# [Problem to solve]
Extract each line of the data and write it out again exactly.

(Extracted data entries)
(** X8.  While the loop of [opt] runs on a positive archive that is sorted and
    not empty, the archive stays sorted and keeps its size, the best
    solution is its element at index 0, and the best value is no larger
    than it was at the start. *)
Theorem opt_loop_keeps_positive_archive (np_sqrt : Q → Q) (p : Params)
    (strat : strategy) (evs : list iteration) (st st' : opt_state) :
  positive_formed (opt_common st) →
  opt_loop np_sqrt p strat st evs = Some (Running st') →
  positive_formed (opt_common st') ∧
  length (_positive_data (opt_common st'))
    = length (_positive_data (opt_common st)) ∧
  no_worse_than_best (_best_solution (opt_common st')) (opt_common st).
Proof.
  revert st. induction evs as [|ev evs IH]; intros st Hinv H.
  - cbn [opt_loop] in H.
    destruct (opt_i st <? get_budget p - get_train_size p); [|done].
    simplify_eq. split; [done|]. split; [done|]. by apply no_worse_than_best_refl.
  - cbn [opt_loop] in H.
    destruct (opt_i st <? get_budget p - get_train_size p); [|done].
    destruct (not_distinct ev) eqn:E.
    + rewrite (opt_body_not_distinct _ _ _ _ _ E) in H. cbn in H.
      destruct (max_distinct_repeat_times <=? _); [done|].
      apply IH in H; [exact H|exact Hinv].
    + destruct (opt_body np_sqrt p strat st ev) as [r|] eqn:Er; [|done].
      destruct (opt_body_evaluated _ _ _ _ _ _ E Er)
        as [[_ ->]|(s & c1 & b & _ & Hupd & _ & [->|(e & -> & _)])]; [done| |done].
      cbn in H.
      destruct (update_archives_positive _ _ _ _ _ _ Hinv Hupd)
        as (Hinv1 & Hlen1 & Hbest1 & _).
      apply IH in H; [|exact Hinv1].
      destruct H as (Hinv' & Hlen' & Hbest'). cbn [opt_common] in Hlen', Hbest'.
      split; [done|]. split; [congruence|].
      by apply (no_worse_than_best_trans _ c1).
Qed.

Lemma opt_loop_keeps_positive_archive_witness :
  positive_formed (opt_common two_two_next) ∧
  length (_positive_data (opt_common two_two_next))
    = length (_positive_data (opt_common two_two_start)) ∧
  no_worse_than_best (_best_solution (opt_common two_two_next))
    (opt_common two_two_start).
Proof.
  apply (opt_loop_keeps_positive_archive sqrt_exact small_run LM [better_pass]
           two_two_start two_two_next).
  - split; [discriminate|]. split; [apply is_sorted_sound|]; reflexivity.
  - reflexivity.
Defined.

(** X9.  Whatever return statement ends the loop of [opt], the solution
    returned is at least as good as the best solution the loop started
    with. *)
Theorem opt_result_no_worse_than_start (np_sqrt : Q → Q) (p : Params)
    (strat : strategy) (evs : list iteration) (st : opt_state) (e : exit)
    (best : option Solution) :
  positive_formed (opt_common st) →
  opt_loop np_sqrt p strat st evs = Some (Returned e best) →
  no_worse_than_best best (opt_common st).
Proof.
  revert st. induction evs as [|ev evs IH]; intros st Hinv H.
  - cbn [opt_loop] in H.
    destruct (opt_i st <? get_budget p - get_train_size p); [done|].
    simplify_eq. by apply no_worse_than_best_refl.
  - cbn [opt_loop] in H.
    destruct (opt_i st <? get_budget p - get_train_size p);
      [|simplify_eq; by apply no_worse_than_best_refl].
    destruct (not_distinct ev) eqn:E.
    + rewrite (opt_body_not_distinct _ _ _ _ _ E) in H. cbn in H.
      destruct (max_distinct_repeat_times <=? _).
      * simplify_eq. by apply no_worse_than_best_refl.
      * apply IH in H; [exact H|exact Hinv].
    + destruct (opt_body np_sqrt p strat st ev) as [r|] eqn:Er; [|done].
      destruct (opt_body_evaluated _ _ _ _ _ _ E Er)
        as [[_ ->]|(s & c1 & b & _ & Hupd & Hb & [->|(e' & -> & _)])]; cbn in H.
      * simplify_eq. by apply no_worse_than_best_refl.
      * destruct (update_archives_positive _ _ _ _ _ _ Hinv Hupd)
          as (Hinv1 & _ & Hbest1 & _).
        apply IH in H; [|exact Hinv1]. cbn [opt_common] in H.
        by apply (no_worse_than_best_trans _ c1).
      * simplify_eq.
        destruct (update_archives_positive _ _ _ _ _ _ Hinv Hupd)
          as (_ & _ & Hbest1 & _).
        by rewrite Hb in Hbest1.
Qed.

Lemma opt_result_no_worse_than_start_witness :
  no_worse_than_best (Some (sol 1)) (opt_common small_start).
Proof.
  apply (opt_result_no_worse_than_start sqrt_exact small_run WR
           interrupted_repeats small_start NotDistinctTooMuch (Some (sol 1))).
  - split; [discriminate|]. split; [apply is_sorted_sound|]; reflexivity.
  - vm_compute. reflexivity.
Defined.

Lemma count_evaluated_cons (ev : iteration) (evs : list iteration) :
  count_evaluated (ev :: evs) =
  count_evaluated evs + (if not_distinct ev then 0 else 1).
Proof.
  unfold count_evaluated, Py.len. cbn [length count_not_distinct].
  destruct (not_distinct ev); lia.
Qed.

Lemma opt_loop_running_evaluated (np_sqrt : Q → Q) (p : Params)
    (strat : strategy) (evs : list iteration) (st st' : opt_state) :
  opt_loop np_sqrt p strat st evs = Some (Running st') →
  opt_i st' = opt_i st + count_evaluated evs.
Proof.
  revert st. induction evs as [|ev evs IH]; intros st H.
  - cbn [opt_loop] in H.
    destruct (opt_i st <? get_budget p - get_train_size p); [|done].
    simplify_eq. unfold count_evaluated, Py.len. simpl. lia.
  - cbn [opt_loop] in H. rewrite count_evaluated_cons.
    destruct (opt_i st <? get_budget p - get_train_size p); [|done].
    destruct (not_distinct ev) eqn:E.
    + rewrite (opt_body_not_distinct _ _ _ _ _ E) in H. cbn in H.
      destruct (max_distinct_repeat_times <=? _); [done|].
      apply IH in H. cbn [opt_i] in H. lia.
    + destruct (opt_body np_sqrt p strat st ev) as [r|] eqn:Er; [|done].
      destruct (opt_body_evaluated _ _ _ _ _ _ E Er)
        as [[_ ->]|(s & c1 & b & _ & _ & _ & [->|(e & -> & _)])]; [done| |done].
      cbn in H. apply IH in H. cbn [opt_i] in H. lia.
Qed.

# [Finished task]
(** X8.  While the loop of [opt] runs on a positive archive that is sorted and
    not empty, the archive stays sorted and keeps its size, the best
    solution is its element at index 0, and the best value is no larger
    than it was at the start. *)
Theorem opt_loop_keeps_positive_archive (np_sqrt : Q → Q) (p : Params)
    (strat : strategy) (evs : list iteration) (st st' : opt_state) :
  positive_formed (opt_common st) →
  opt_loop np_sqrt p strat st evs = Some (Running st') →
  positive_formed (opt_common st') ∧
  length (_positive_data (opt_common st'))
    = length (_positive_data (opt_common st)) ∧
  no_worse_than_best (_best_solution (opt_common st')) (opt_common st).
Proof.
  revert st. induction evs as [|ev evs IH]; intros st Hinv H.
  - cbn [opt_loop] in H.
    destruct (opt_i st <? get_budget p - get_train_size p); [|done].
    simplify_eq. split; [done|]. split; [done|]. by apply no_worse_than_best_refl.
  - cbn [opt_loop] in H.
    destruct (opt_i st <? get_budget p - get_train_size p); [|done].
    destruct (not_distinct ev) eqn:E.
    + rewrite (opt_body_not_distinct _ _ _ _ _ E) in H. cbn in H.
      destruct (max_distinct_repeat_times <=? _); [done|].
      apply IH in H; [exact H|exact Hinv].
    + destruct (opt_body np_sqrt p strat st ev) as [r|] eqn:Er; [|done].
      destruct (opt_body_evaluated _ _ _ _ _ _ E Er)
        as [[_ ->]|(s & c1 & b & _ & Hupd & _ & [->|(e & -> & _)])]; [done| |done].
      cbn in H.
      destruct (update_archives_positive _ _ _ _ _ _ Hinv Hupd)
        as (Hinv1 & Hlen1 & Hbest1 & _).
      apply IH in H; [|exact Hinv1].
      destruct H as (Hinv' & Hlen' & Hbest'). cbn [opt_common] in Hlen', Hbest'.
      split; [done|]. split; [congruence|].
      by apply (no_worse_than_best_trans _ c1).
Qed.

Lemma opt_loop_keeps_positive_archive_witness :
  positive_formed (opt_common two_two_next) ∧
  length (_positive_data (opt_common two_two_next))
    = length (_positive_data (opt_common two_two_start)) ∧
  no_worse_than_best (_best_solution (opt_common two_two_next))
    (opt_common two_two_start).
Proof.
  apply (opt_loop_keeps_positive_archive sqrt_exact small_run LM [better_pass]
           two_two_start two_two_next).
  - split; [discriminate|]. split; [apply is_sorted_sound|]; reflexivity.
  - reflexivity.
Defined.

(** X9.  Whatever return statement ends the loop of [opt], the solution
    returned is at least as good as the best solution the loop started
    with. *)
Theorem opt_result_no_worse_than_start (np_sqrt : Q → Q) (p : Params)
    (strat : strategy) (evs : list iteration) (st : opt_state) (e : exit)
    (best : option Solution) :
  positive_formed (opt_common st) →
  opt_loop np_sqrt p strat st evs = Some (Returned e best) →
  no_worse_than_best best (opt_common st).
Proof.
  revert st. induction evs as [|ev evs IH]; intros st Hinv H.
  - cbn [opt_loop] in H.
    destruct (opt_i st <? get_budget p - get_train_size p); [done|].
    simplify_eq. by apply no_worse_than_best_refl.
  - cbn [opt_loop] in H.
    destruct (opt_i st <? get_budget p - get_train_size p);
      [|simplify_eq; by apply no_worse_than_best_refl].
    destruct (not_distinct ev) eqn:E.
    + rewrite (opt_body_not_distinct _ _ _ _ _ E) in H. cbn in H.
      destruct (max_distinct_repeat_times <=? _).
      * simplify_eq. by apply no_worse_than_best_refl.
      * apply IH in H; [exact H|exact Hinv].
    + destruct (opt_body np_sqrt p strat st ev) as [r|] eqn:Er; [|done].
      destruct (opt_body_evaluated _ _ _ _ _ _ E Er)
        as [[_ ->]|(s & c1 & b & _ & Hupd & Hb & [->|(e' & -> & _)])]; cbn in H.
      * simplify_eq. by apply no_worse_than_best_refl.
      * destruct (update_archives_positive _ _ _ _ _ _ Hinv Hupd)
          as (Hinv1 & _ & Hbest1 & _).
        apply IH in H; [|exact Hinv1]. cbn [opt_common] in H.
        by apply (no_worse_than_best_trans _ c1).
      * simplify_eq.
        destruct (update_archives_positive _ _ _ _ _ _ Hinv Hupd)
          as (_ & _ & Hbest1 & _).
        by rewrite Hb in Hbest1.
Qed.

Lemma opt_result_no_worse_than_start_witness :
  no_worse_than_best (Some (sol 1)) (opt_common small_start).
Proof.
  apply (opt_result_no_worse_than_start sqrt_exact small_run WR
           interrupted_repeats small_start NotDistinctTooMuch (Some (sol 1))).
  - split; [discriminate|]. split; [apply is_sorted_sound|]; reflexivity.
  - vm_compute. reflexivity.
Defined.

Lemma count_evaluated_cons (ev : iteration) (evs : list iteration) :
  count_evaluated (ev :: evs) =
  count_evaluated evs + (if not_distinct ev then 0 else 1).
Proof.
  unfold count_evaluated, Py.len. cbn [length count_not_distinct].
  destruct (not_distinct ev); lia.
Qed.

Lemma opt_loop_running_evaluated (np_sqrt : Q → Q) (p : Params)
    (strat : strategy) (evs : list iteration) (st st' : opt_state) :
  opt_loop np_sqrt p strat st evs = Some (Running st') →
  opt_i st' = opt_i st + count_evaluated evs.
Proof.
  revert st. induction evs as [|ev evs IH]; intros st H.
  - cbn [opt_loop] in H.
    destruct (opt_i st <? get_budget p - get_train_size p); [|done].
    simplify_eq. unfold count_evaluated, Py.len. simpl. lia.
  - cbn [opt_loop] in H. rewrite count_evaluated_cons.
    destruct (opt_i st <? get_budget p - get_train_size p); [|done].
    destruct (not_distinct ev) eqn:E.
    + rewrite (opt_body_not_distinct _ _ _ _ _ E) in H. cbn in H.
      destruct (max_distinct_repeat_times <=? _); [done|].
      apply IH in H. cbn [opt_i] in H. lia.
    + destruct (opt_body np_sqrt p strat st ev) as [r|] eqn:Er; [|done].
      destruct (opt_body_evaluated _ _ _ _ _ _ E Er)
        as [[_ ->]|(s & c1 & b & _ & _ & _ & [->|(e & -> & _)])]; [done| |done].
      cbn in H. apply IH in H. cbn [opt_i] in H. lia.
Qed.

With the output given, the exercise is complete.